# Problem description:
Comb through the entries for "initialised" and pull out each line that holds it.

(Saved entries)
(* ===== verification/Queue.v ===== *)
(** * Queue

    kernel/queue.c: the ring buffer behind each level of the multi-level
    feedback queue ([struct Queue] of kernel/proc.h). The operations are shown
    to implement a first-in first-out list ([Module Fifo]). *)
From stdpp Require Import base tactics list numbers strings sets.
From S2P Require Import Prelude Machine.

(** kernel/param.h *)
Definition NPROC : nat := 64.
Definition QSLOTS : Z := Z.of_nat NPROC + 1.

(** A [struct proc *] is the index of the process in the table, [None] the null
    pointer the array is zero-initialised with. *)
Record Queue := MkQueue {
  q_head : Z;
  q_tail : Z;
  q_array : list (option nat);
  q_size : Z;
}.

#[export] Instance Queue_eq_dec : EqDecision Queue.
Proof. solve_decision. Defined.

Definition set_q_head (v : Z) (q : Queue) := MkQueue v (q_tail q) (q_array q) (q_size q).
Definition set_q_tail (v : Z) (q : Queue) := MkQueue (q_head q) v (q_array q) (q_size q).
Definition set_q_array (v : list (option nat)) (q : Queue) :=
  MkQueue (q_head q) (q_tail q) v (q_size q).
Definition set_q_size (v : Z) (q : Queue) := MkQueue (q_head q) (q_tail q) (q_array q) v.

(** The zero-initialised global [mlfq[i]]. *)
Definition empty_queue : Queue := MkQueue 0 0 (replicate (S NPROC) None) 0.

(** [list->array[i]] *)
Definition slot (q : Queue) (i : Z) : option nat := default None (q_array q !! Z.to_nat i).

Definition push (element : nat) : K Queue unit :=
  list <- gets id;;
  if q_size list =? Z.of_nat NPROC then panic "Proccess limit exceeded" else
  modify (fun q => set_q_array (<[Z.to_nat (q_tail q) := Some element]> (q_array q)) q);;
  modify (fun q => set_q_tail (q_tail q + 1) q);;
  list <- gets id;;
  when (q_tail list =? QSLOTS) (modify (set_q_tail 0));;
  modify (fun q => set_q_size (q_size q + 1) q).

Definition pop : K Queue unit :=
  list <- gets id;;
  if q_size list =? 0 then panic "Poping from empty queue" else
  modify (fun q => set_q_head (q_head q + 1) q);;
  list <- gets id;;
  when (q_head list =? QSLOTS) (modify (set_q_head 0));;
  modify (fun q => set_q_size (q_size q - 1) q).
* * *
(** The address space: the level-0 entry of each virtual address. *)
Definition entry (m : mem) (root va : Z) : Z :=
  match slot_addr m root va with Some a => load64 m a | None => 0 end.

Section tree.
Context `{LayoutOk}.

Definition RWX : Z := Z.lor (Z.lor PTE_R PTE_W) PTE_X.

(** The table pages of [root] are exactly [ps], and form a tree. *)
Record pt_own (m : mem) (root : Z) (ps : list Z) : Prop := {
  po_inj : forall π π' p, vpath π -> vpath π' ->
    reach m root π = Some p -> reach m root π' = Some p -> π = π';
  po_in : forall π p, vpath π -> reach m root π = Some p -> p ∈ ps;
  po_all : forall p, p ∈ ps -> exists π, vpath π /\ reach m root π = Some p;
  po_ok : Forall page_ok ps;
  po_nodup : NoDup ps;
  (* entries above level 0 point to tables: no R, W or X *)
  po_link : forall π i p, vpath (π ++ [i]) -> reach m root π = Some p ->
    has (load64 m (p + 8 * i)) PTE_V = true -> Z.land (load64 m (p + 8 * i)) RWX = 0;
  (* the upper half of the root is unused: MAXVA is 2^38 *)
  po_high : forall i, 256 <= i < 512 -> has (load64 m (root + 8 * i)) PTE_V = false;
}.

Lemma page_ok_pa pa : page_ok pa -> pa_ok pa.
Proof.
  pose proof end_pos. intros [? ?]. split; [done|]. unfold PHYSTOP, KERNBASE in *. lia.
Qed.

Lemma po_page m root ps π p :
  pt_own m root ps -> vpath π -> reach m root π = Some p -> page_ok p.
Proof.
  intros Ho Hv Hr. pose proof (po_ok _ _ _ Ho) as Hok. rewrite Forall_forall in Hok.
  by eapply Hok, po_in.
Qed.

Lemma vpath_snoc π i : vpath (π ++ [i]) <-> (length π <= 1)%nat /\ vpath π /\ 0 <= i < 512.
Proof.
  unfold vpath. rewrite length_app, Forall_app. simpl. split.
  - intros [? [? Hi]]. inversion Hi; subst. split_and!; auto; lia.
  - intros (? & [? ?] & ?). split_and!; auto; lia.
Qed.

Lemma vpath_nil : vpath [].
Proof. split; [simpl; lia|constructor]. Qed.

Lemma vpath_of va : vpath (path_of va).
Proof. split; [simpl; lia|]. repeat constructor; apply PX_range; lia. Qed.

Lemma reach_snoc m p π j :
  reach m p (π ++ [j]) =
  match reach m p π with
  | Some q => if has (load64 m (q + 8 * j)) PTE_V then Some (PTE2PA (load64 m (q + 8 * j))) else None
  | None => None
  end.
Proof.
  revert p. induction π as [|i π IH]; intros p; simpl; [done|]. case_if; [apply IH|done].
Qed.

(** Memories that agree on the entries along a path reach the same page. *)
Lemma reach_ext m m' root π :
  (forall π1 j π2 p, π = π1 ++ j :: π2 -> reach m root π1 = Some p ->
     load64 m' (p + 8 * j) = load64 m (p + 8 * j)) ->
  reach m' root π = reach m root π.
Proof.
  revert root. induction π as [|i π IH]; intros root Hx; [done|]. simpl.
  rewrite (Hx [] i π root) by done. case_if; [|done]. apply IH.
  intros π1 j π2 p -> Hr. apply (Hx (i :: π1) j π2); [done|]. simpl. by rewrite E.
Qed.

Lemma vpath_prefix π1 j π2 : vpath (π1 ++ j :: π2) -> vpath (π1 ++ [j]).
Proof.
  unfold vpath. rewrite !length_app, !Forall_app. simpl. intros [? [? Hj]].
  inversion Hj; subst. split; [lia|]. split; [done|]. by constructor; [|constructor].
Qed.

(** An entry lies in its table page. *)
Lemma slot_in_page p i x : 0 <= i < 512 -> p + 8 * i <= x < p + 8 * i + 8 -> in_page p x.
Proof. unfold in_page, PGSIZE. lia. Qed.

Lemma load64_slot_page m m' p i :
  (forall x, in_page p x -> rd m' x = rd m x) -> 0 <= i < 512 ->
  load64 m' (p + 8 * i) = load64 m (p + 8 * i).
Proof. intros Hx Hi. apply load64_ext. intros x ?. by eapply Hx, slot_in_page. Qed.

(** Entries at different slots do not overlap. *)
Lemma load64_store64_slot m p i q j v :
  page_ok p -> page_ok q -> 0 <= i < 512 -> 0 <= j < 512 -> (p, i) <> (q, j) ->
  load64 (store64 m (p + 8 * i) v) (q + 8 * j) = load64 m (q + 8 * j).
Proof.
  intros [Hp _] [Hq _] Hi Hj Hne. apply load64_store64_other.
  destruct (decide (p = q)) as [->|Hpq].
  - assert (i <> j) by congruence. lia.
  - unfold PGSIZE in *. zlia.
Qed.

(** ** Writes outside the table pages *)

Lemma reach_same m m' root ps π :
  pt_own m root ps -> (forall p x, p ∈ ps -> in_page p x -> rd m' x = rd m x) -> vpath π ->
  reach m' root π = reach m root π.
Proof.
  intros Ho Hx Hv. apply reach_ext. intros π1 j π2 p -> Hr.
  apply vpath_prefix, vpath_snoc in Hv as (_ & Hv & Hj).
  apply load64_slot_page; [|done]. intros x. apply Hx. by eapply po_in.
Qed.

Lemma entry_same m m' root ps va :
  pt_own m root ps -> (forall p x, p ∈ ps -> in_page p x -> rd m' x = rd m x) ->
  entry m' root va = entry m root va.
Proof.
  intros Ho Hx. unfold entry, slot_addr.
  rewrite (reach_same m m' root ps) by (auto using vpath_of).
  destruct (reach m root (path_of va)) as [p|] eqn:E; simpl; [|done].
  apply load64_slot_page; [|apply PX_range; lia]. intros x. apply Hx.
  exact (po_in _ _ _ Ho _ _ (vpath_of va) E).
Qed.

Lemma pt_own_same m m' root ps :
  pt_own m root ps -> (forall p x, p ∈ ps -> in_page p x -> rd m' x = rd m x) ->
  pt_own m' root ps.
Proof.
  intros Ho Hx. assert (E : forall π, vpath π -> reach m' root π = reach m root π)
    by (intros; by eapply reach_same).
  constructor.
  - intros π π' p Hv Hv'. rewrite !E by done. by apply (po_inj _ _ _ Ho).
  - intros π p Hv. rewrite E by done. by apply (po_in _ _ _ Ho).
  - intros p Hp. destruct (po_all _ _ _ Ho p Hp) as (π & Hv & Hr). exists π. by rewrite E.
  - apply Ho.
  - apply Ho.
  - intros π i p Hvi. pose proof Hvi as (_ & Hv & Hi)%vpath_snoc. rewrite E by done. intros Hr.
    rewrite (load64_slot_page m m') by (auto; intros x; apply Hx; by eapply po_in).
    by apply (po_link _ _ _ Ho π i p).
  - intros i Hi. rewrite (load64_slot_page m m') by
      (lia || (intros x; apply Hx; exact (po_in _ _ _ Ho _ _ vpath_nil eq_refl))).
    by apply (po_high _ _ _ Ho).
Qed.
---
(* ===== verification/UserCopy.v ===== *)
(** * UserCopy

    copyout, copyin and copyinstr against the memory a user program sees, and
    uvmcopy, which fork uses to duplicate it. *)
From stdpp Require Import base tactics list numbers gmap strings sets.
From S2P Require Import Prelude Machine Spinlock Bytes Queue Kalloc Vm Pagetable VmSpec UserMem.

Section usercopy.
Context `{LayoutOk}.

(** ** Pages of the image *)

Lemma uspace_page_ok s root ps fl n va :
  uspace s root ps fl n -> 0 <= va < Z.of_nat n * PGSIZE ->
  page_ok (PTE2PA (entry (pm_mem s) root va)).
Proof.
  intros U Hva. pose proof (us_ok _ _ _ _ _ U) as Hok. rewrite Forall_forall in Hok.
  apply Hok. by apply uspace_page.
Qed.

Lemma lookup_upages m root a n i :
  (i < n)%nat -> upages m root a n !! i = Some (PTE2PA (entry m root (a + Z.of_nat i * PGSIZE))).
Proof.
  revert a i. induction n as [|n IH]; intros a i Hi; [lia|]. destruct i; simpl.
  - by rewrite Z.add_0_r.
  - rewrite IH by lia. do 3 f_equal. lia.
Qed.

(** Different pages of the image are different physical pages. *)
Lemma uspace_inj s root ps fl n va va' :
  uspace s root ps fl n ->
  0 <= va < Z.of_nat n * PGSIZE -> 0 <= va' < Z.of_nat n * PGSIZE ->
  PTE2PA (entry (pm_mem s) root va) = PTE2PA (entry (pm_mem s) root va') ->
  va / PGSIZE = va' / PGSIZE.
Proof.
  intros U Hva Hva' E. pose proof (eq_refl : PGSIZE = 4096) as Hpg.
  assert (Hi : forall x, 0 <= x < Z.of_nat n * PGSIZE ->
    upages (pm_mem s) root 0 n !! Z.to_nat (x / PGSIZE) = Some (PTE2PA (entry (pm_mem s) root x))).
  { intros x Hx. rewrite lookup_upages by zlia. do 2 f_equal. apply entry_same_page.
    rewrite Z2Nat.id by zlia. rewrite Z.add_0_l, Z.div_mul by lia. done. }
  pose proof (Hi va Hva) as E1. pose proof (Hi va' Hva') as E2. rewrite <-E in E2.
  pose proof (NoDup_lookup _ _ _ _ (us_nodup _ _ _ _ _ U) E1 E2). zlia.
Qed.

# Written answer:
    pointer the array is zero-initialised with. *)
(** The zero-initialised global [mlfq[i]]. *)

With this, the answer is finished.